#### [Assignment]
Everything from the first line of the records to the line containing "exception monad over", inclusive, is to be extracted exactly, and nothing more.

Available data Start Marker

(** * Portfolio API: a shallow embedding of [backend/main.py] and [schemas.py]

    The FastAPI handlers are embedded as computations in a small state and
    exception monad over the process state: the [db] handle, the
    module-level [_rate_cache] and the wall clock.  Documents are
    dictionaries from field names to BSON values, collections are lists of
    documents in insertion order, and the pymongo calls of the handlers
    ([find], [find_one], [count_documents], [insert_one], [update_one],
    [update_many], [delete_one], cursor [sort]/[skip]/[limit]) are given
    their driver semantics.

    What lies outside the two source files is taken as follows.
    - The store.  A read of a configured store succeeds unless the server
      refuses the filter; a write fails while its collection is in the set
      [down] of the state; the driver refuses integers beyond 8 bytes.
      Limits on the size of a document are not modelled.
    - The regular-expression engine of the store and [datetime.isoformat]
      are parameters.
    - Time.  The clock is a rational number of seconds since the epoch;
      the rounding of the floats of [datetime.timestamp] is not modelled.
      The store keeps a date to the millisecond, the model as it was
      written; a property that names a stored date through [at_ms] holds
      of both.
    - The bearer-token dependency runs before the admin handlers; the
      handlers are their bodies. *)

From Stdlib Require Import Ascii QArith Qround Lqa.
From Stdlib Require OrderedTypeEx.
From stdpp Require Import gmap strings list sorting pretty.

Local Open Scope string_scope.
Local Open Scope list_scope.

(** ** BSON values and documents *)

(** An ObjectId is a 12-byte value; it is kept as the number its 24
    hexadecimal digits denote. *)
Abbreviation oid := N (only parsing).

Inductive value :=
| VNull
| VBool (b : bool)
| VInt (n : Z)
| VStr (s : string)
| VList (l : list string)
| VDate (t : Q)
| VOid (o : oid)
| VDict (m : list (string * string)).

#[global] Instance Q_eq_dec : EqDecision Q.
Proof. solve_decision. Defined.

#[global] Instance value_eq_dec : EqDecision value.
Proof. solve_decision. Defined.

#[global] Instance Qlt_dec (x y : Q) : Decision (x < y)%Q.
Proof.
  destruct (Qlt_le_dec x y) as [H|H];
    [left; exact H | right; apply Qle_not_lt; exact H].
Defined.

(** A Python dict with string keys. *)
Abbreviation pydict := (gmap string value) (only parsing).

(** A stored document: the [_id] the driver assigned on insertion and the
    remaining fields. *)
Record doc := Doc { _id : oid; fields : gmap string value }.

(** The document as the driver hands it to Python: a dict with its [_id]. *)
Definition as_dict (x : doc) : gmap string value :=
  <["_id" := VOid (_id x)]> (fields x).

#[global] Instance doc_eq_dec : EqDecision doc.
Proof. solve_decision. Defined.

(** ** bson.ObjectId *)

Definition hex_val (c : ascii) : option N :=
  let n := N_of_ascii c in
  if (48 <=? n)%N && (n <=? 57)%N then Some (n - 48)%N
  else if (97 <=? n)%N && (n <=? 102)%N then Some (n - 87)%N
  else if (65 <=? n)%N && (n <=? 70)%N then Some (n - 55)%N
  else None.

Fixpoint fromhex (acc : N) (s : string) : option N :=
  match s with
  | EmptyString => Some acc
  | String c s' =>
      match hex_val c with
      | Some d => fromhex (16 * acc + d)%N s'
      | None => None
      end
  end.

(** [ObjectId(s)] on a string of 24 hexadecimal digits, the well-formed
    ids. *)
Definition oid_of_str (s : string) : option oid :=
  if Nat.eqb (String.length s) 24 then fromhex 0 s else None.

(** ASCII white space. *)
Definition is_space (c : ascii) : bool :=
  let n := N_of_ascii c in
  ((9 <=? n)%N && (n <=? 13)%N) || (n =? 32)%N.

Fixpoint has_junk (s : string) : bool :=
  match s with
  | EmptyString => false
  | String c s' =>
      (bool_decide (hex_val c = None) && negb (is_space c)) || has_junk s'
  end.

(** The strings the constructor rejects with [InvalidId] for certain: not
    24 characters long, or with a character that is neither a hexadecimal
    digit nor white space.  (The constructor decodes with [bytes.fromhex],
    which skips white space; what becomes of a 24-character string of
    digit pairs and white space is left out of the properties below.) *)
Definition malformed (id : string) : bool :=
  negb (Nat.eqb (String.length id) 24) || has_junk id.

Available data End Marker

#### [Output of the exercise]
(** * Portfolio API: a shallow embedding of [backend/main.py] and [schemas.py]

    The FastAPI handlers are embedded as computations in a small state and
    exception monad over the process state: the [db] handle, the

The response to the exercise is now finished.